On each side of him two of his young cows fed from the same thorn tree. One had a calf at heel while the other was full-bellied and gravid. Hal turned his head slowly and looked at the men who lay beside him. He indicated the cows to them with a slow movement of his eyes, and Aboli nodded and raised his musket.
Once more Hal concentrated all his attention on the great bull, and traced the line of the scapula beneath the skin that covered the shoulder, fixing a spot in all that broad expanse of smooth blue-grey hide at which to aim. He raised the musket and held the butt into the notch of his shoulder-, sensing the men on either side of him do the same.

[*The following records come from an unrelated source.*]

(** ** Messages that are too long *)

(** C36: a message of more than 4073 bytes (up to 4081 bytes pass the check of
    the text) is lost and breaks the session: the call fails and no packet is
    sent, but the sending stream has moved on, to where the receiver gets
    only by decrypting the ciphertext [c] that was never sent. *)
Theorem oversized_message_desynchronises w w' text :
  linked w w' → chat_text_is_valid (Some text) (len text) = true → packet_text_max < len text →
  let w1 := (send_message text w).2 in
  (send_message text w).1 = -1
  ∧ e_packets (w_env w1) = e_packets (w_env w)
  ∧ ∃ c p q,
      secretstream_push (st_push (d_crypto_stream (w_st w))) text TAG_MESSAGE = Some (c, p)
      ∧ st_push (d_crypto_stream (w_st w1)) = p
      ∧ secretstream_pull (st_pull (d_crypto_stream (w_st w'))) c = Some (text, TAG_MESSAGE, q)
      ∧ stream_sync p q.
Proof.
  intros [Hw _ (Hi & _ & Hsync) _ _ _] Hv Hl. pose proof (proj1 (text_valid_cases _ Hv)) as Hlt.
  unfold CHATD_CHAT_TEXT_MAX, CHAT_IPC_MAX_COMMAND in Hlt.
  assert (Hpm : packet_text_max = 4073) by done.
  destruct (stream_push_succeeds (st_push (d_crypto_stream (w_st w))) text TAG_MESSAGE)
    as [[c p] Hp]; [done|lia|].
  destruct (stream_push_pull _ _ _ _ _ _ Hsync Hp) as (Hc & q & Hq & Hsync').
  unfold send_message. rewrite (send_message_eval _ _ _ _ Hw Hi Hv Hp).
  unfold send_ice_packet. rewrite bool_decide_false by done. cbn [andb].
  rewrite !Z.gtb_ltb, (proj2 (Z.ltb_lt CHATD_ICE_PACKET_MAX _)), orb_true_r.
  - split; [done|]. split; [done|]. by exists c, p, q.
  - change CHATD_ICE_PACKET_MAX with 4096. change CHAT_PACKET_HEADER_SIZE with 6.
    change crypto_secretstream_ABYTES with 17 in Hc. lia.
Qed.

(** A message that fits a packet but not the line of the client (possible
    when the name of the peer is longer than 12 characters) is an error of the
    receiver: the packet was authentic and decrypted, nothing is written to
    the client, and the result is the one that makes the daemon give up the
    session. *)
Theorem long_line_is_an_error w w' text :
  linked w w' → chat_text_is_valid (Some text) (len text) = true → len text ≤ packet_text_max →
  CHAT_IPC_MAX_RESPONSE < len text + len (d_ice_peer (w_st w')) + 11 →
  (send_message text w).1 = 0 →
  ∃ packet,
    e_packets (w_env (send_message text w).2) = e_packets (w_env w) ++ [packet]
    ∧ (handle_ice_app_packet packet w').1 = -1
    ∧ client_output (handle_ice_app_packet packet w').2 = client_output w'.
Proof.
  intros [Hw Hw' (Hsi & Hri & Hsync) Hfd [out Hout] Hf] Hv Hpk Hli Hsent.
  destruct (text_valid_cases _ Hv) as [Hl Ht].
  assert (Hpm : packet_text_max = 4073) by done.
  assert (Ha : CHAT_CRYPTO_STREAM_ABYTES = 17) by done.
  assert (Hb : crypto_secretstream_ABYTES = 17) by done.
  destruct (stream_push_succeeds (st_push (d_crypto_stream (w_st w))) text TAG_MESSAGE)
    as [[c p] Hp]; [done|lia|].
  destruct (stream_push_pull _ _ _ _ _ _ Hsync Hp) as (Hc & q & Hq & Hsync').
  destruct (sent_packet text w c p Hw Hsi Hv Hp) as [Hpackets _]; [lia|done|].
  exists (header_bytes CHAT_PKT_MESSAGE (len c) ++ c). split; [done|].
  rewrite (handle_message_eval c text q w' Hw' Hri);
    [|unfold CHAT_MAX_MESSAGE_SIZE; lia|exact Hq].
  unfold write_chat_message_to_cli. run. fields. rewrite (proj2 (Z.ltb_ge _ _)) by exact Hfd.
  change (d_ice_peer (w_st (set_stream _ w'))) with (d_ice_peer (w_st w')).
  rewrite len_prefix, Z.gtb_ltb, (proj2 (Z.ltb_lt _ _)) by lia. done.
Qed.
End delivery.
Definition send_cli_chat_message (fd : Z) (text : bytes) : C Z :=
  match snprintf CHAT_IPC_MAX_COMMAND (send_command text) with
  | None =>
      eprintf (line "Message too long.");;
      mret (-1)
  | Some command => write_all fd command
  end.

(** [sscanf(response, "%31s %32s %15s", ...) == 3]. *)
Definition network_mode_label (response : bytes) : bytes :=
  match scan_word 31 response with
  | Some (_, rest) =>
      match scan_word 32 rest with
      | Some (_, rest) =>
          match scan_word 15 rest with
          | Some (mode, _) =>
              if streq mode (lit "relay") then lit "TURN relay" else lit "direct P2P"
          | None => lit "direct P2P"
          end
      | None => lit "direct P2P"
      end
  | None => lit "direct P2P"
  end.

(** [%-6s]. *)
Definition pad_name (name : bytes) : bytes := name ++ replicate (6 - length name) space.

Definition close_command : bytes := line "CLOSE_CHAT".

(** The result of [poll]: an error, or which of the two are ready, with what
    the [read] of the socket gives. *)
Inductive poll_outcome :=
  | PollFailed (eintr interrupted : bool) (errno_text : bytes)
  | PollReady (stdin_ready socket_ready : bool) (outcome : read_result).

(** One turn: whether the signal has come, and the [poll]. *)
Record chat_event := { ev_interrupted : bool; ev_poll : poll_outcome }.

(** What to do after the part on the socket: return, next turn, or go on to
    the standard input. *)
Inductive next_step := Return (status : Z) | Continue | FallThrough.
(** * go-livepeer: the Ethereum client ([eth]) and the transcoder ([core])

    A shallow embedding of the orchestration code of the [eth] package
    (contract binding resolution, receipt polling, event watching, the
    approve-then-spend chain, the transaction operations) and of the
    transcoder entry points of [core/transcoder.go] ([parseURI],
    [recoverFromPanic], [Transcode]), together with the properties that
    the design document states about them.

    Layout: the Go runtime pieces the code relies on ([Go]); the two
    packages ([Core], [Eth]); the vocabulary of the statements ([Text],
    [Bindings], [Traces]) and the concrete nodes used as examples
    ([Scenarios]); then the properties. *)

From Stdlib Require Import ZArith List String Ascii Bool Lia.
From Stdlib Require Import Strings.Byte.
Import ListNotations.

Set Implicit Arguments.

(* ================================================================== *)
(** * The Go runtime, as far as the code uses it *)
(* ================================================================== *)

Module Go.

Local Open Scope Z_scope.
(** Merging in a dictionary whose keys are new appends it. *)
Lemma update_fresh d e :
  NoDup (keys e) -> (forall k, k ∈ keys e -> k ∉ keys d) -> update d e = d ++ e.
Proof.
  unfold update. revert d.
  induction e as [|[k v] e IH]; intros d Hnd Hdisj; simpl.
  - by rewrite app_nil_r.
  - simpl in Hnd. apply NoDup_cons in Hnd as [Hk Hnd].
    rewrite setitem_fresh by (apply Hdisj; simpl; left).
    rewrite IH; [by rewrite <- app_assoc|done|].
    intros k' Hk'. rewrite keys_app. simpl. rewrite elem_of_app, list_elem_of_singleton.
    intros [Hin| ->]; [|done].
    by apply (Hdisj k'); [simpl; right|].
Qed.

Lemma getitem_app_l k d e x :
  getitem k d = Some x -> getitem k (d ++ e) = Some x.
Proof.
  induction d as [|[k' v'] d IH]; simpl; [done|].
  destruct (decide (k' = k)); auto.
Qed.

Lemma getitem_app_r k d e :
  k ∉ keys d -> getitem k (d ++ e) = getitem k e.
Proof.
  induction d as [|[k' v'] d IH]; simpl; intros Hk; [done|].
  apply not_elem_of_cons in Hk as [Hne Hk].
  rewrite decide_False by done. auto.
Qed.

Lemma getitem_is_Some k d : k ∈ keys d -> is_Some (getitem k d).
Proof.
  induction d as [|[k' v] d IH]; simpl; intros Hk; [by apply elem_of_nil in Hk|].
  destruct (decide (k' = k)); [eauto|].
  apply IH. apply elem_of_cons in Hk as [?|?]; [congruence|done].
Qed.

End Dict.

(** ** Keys of the chunk records *)

Ltac key_neq := let H := fresh in intros H; by simplify_eq/=.

Lemma metric_keys_NoDup name : NoDup (metric_keys name).
Proof.
  unfold metric_keys.
  repeat (apply NoDup_cons; split;
          [rewrite ?not_elem_of_cons; repeat split;
           try key_neq; apply not_elem_of_nil|]).
  apply NoDup_nil_2.
Qed.

Lemma metric_keys_disjoint name name' k :
  name <> name' -> k ∈ metric_keys name -> k ∉ metric_keys name'.
Proof.
  intros Hne Hk. unfold metric_keys in *.
  rewrite !elem_of_cons in Hk. rewrite !not_elem_of_cons.
  destruct Hk as [->|[->|[->|[->|[->|[->|[->|[->|Hk]]]]]]]];
    [..|by apply elem_of_nil in Hk];
    repeat split; try key_neq; apply not_elem_of_nil.
Qed.

Lemma metric_keys_not_chunk name k :
  k ∈ metric_keys name -> k ∉ chunk_column_names.
Proof.
  intros Hk. unfold metric_keys, chunk_column_names in *.
  rewrite !elem_of_cons in Hk. rewrite !not_elem_of_cons.
  destruct Hk as [->|[->|[->|[->|[->|[->|[->|[->|Hk]]]]]]]];
    [..|by apply elem_of_nil in Hk];
    repeat split; try key_neq; apply not_elem_of_nil.
Qed.

Lemma keys_chunk_record chunk : keys (chunk_record chunk) = chunk_column_names.
Proof. reflexivity. Qed.

(** ** The record of a chunk, confidence-based estimator *)

Section CBPEChunk.

Import CBPE CBPESpec.

Context {M K C : Type}.
Context `{!Metric M, !Chunker K, !Calibration.Calibrator C, !Calibration.Check C}.

Implicit Types (s : estimator M K C).
Implicit Types (chunk : Chunk) (m : M) (ms : list M).

Lemma cbpe_keys_entries s chunk m a :
  keys (entries s chunk m a) = metric_keys (column_name m).
Proof. reflexivity. Qed.

Lemma cbpe_estimate_metric_eq s chunk m d :
  estimate_metric s chunk m d
  = match alert chunk m with
    | inl e => inl e
    | inr a => inr (update d (entries s chunk m a))
    end.
Proof. unfold estimate_metric, alert. by destruct (or_else _ _). Qed.

Lemma cbpe_alert_defined chunk m :
  is_Some (upper_threshold m) -> is_Some (lower_threshold m) ->
  alert chunk m = inr (alert_value chunk m).
Proof.
  intros [u Hu] [l Hl]. unfold alert_value, alert. rewrite Hu, Hl. simpl.
  by destruct (Qltb u _).
Qed.

(** With numeric thresholds and distinct metric names, the loop appends the
    eight entries of each metric, in metric order. *)
Lemma cbpe_estimate_metrics_fresh s chunk ms d :
  NoDup (map column_name ms) ->
  thresholds_defined ms ->
  (forall m k, m ∈ ms -> k ∈ metric_keys (column_name m) -> k ∉ keys d) ->
  estimate_metrics s chunk ms d
  = inr (d ++ flat_map (fun m => entries s chunk m (alert_value chunk m)) ms).
Proof.
  revert d. induction ms as [|m ms IH]; intros d Hnd Hth Hfresh; simpl.
  - by rewrite app_nil_r.
  - apply NoDup_cons in Hnd as [Hm Hnd].
    apply Forall_cons in Hth as [[Hu Hl] Hth].
    rewrite cbpe_estimate_metric_eq, (cbpe_alert_defined _ _ Hu Hl).
    rewrite update_fresh.
    + rewrite IH; [by rewrite <- app_assoc|done|done|].
      intros m' k Hm' Hk. rewrite keys_app, cbpe_keys_entries.
      apply not_elem_of_app. split.
      * apply (Hfresh m'); [by right|done].
      * apply (metric_keys_disjoint (column_name m')); [|done].
        intros Heq. apply Hm. rewrite <- Heq. by apply list_elem_of_fmap_2.
    + rewrite cbpe_keys_entries. apply metric_keys_NoDup.
    + intros k Hk. rewrite cbpe_keys_entries in Hk.
      apply (Hfresh m); [by left|done].
Qed.

Lemma cbpe_estimate_chunk_ok s chunk :
  NoDup (map column_name (metrics s)) ->
  thresholds_defined (metrics s) ->
  _estimate_chunk s chunk
  = inr (flat_map (fun m => entries s chunk m (alert_value chunk m)) (metrics s)).
Proof.
  intros Hnd Hth. unfold _estimate_chunk.
  rewrite cbpe_estimate_metrics_fresh; [done..|].
  intros m k _ _. apply not_elem_of_nil.
Qed.

Lemma cbpe_keys_flat_entries s chunk ms :
  keys (flat_map (fun m => entries s chunk m (alert_value chunk m)) ms)
  = flat_map metric_keys (map column_name ms).
Proof.
  induction ms as [|m ms IH]; [done|].
  change (flat_map ?f (m :: ms)) with (f m ++ flat_map f ms).
  rewrite keys_app, IH. reflexivity.
Qed.

Lemma elem_of_flat_metric_keys k names :
  k ∈ flat_map metric_keys names ->
  exists name, name ∈ names /\ k ∈ metric_keys name.
Proof.
  induction names as [|n names IH].
  - intros Hk. by apply elem_of_nil in Hk.
  - change (flat_map metric_keys (n :: names))
      with (metric_keys n ++ flat_map metric_keys names).
    rewrite elem_of_app. intros [Hk|Hk].
    + exists n. split; [by left|done].
    + destruct (IH Hk) as (n' & Hn' & Hk'). exists n'. split; [by right|done].
Qed.
Lemma parse_format f : printable f → parse_iso (format_iso f) = Some f.
Proof.
  intros (Hy & Hm & Hd & Hh & Hmi & Hs & Hms).
  rewrite format_iso_chain. unfold parse_iso.
  rewrite read_year_iso by done. cbn [mbind option_bind].
  rewrite expect_head. cbn [mbind option_bind].
  rewrite read_digits_field by (cbn; lia). cbn [mbind option_bind].
  rewrite expect_head. cbn [mbind option_bind].
  rewrite read_digits_field by (cbn; lia). cbn [mbind option_bind].
  rewrite expect_head. cbn [mbind option_bind].
  rewrite read_digits_field by (cbn; lia). cbn [mbind option_bind].
  rewrite expect_head. cbn [mbind option_bind].
  rewrite read_digits_field by (cbn; lia). cbn [mbind option_bind].
  rewrite expect_head. cbn [mbind option_bind].
  rewrite read_digits_field by (cbn; lia). cbn [mbind option_bind].
  rewrite expect_head. cbn [mbind option_bind].
  rewrite read_digits_field by (cbn; lia). cbn [mbind option_bind].
  rewrite expect_head. cbn [mbind option_bind].
  change (String.eqb "" "") with true. cbv iota.
  destruct f. cbn. f_equal. f_equal. lia.
Qed.

Lemma digits2_pos_bound m : Z.pos m < 2 ^ Z.pos (digits2_pos m).
Proof.
  induction m as [m IH|m IH|]; cbn [digits2_pos].
  - rewrite Pos2Z.inj_succ, Z.pow_succ_r by lia. lia.
  - rewrite Pos2Z.inj_succ, Z.pow_succ_r by lia. lia.
  - reflexivity.
Qed.

Lemma valid_mantissa_bound s m e :
  valid_binary (S754_finite s m e) = true → Z.pos m < 2 ^ 53.
Proof.
  cbn [valid_binary]. unfold bounded, canonical_mantissa, fexp.
  intros [Hc _]%andb_true_iff. apply Z.eqb_eq in Hc.
  pose proof (digits2_pos_bound m) as Hd.
  assert (Z.pos (digits2_pos m) <= 53) by (unfold FloatOps.prec in Hc; lia).
  eapply Z.lt_le_trans; [exact Hd|]. apply Z.pow_le_mono_r; lia.
Qed.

As the bull took another pace forward he held his fire. It stopped again and raised its head, on the thick dew lapped neck, to full stretch, laying the massive twisted horns across its back, reaching up over two fathoms high to the topmost sprigs of the thorn tree where the sweetest bunches of lacy green leaves grew.
Hal fired, and heard the detonation of the other muskets on either side of him blend with the concussion of his own weapon. A swirling screen of white gunsmoke blotted out his forward view. He let the musket drop, sprang to his feet and raced out to his side to get a clear view around the smoke bank. He saw that one of the cows was down, kicking and struggling as her lifeblood spurted from the wound in her throat, while the other was staggering away, her near front leg swinging loosely from the broken bone. Already Aboli was running after her, his drawn cutlass in his right hand.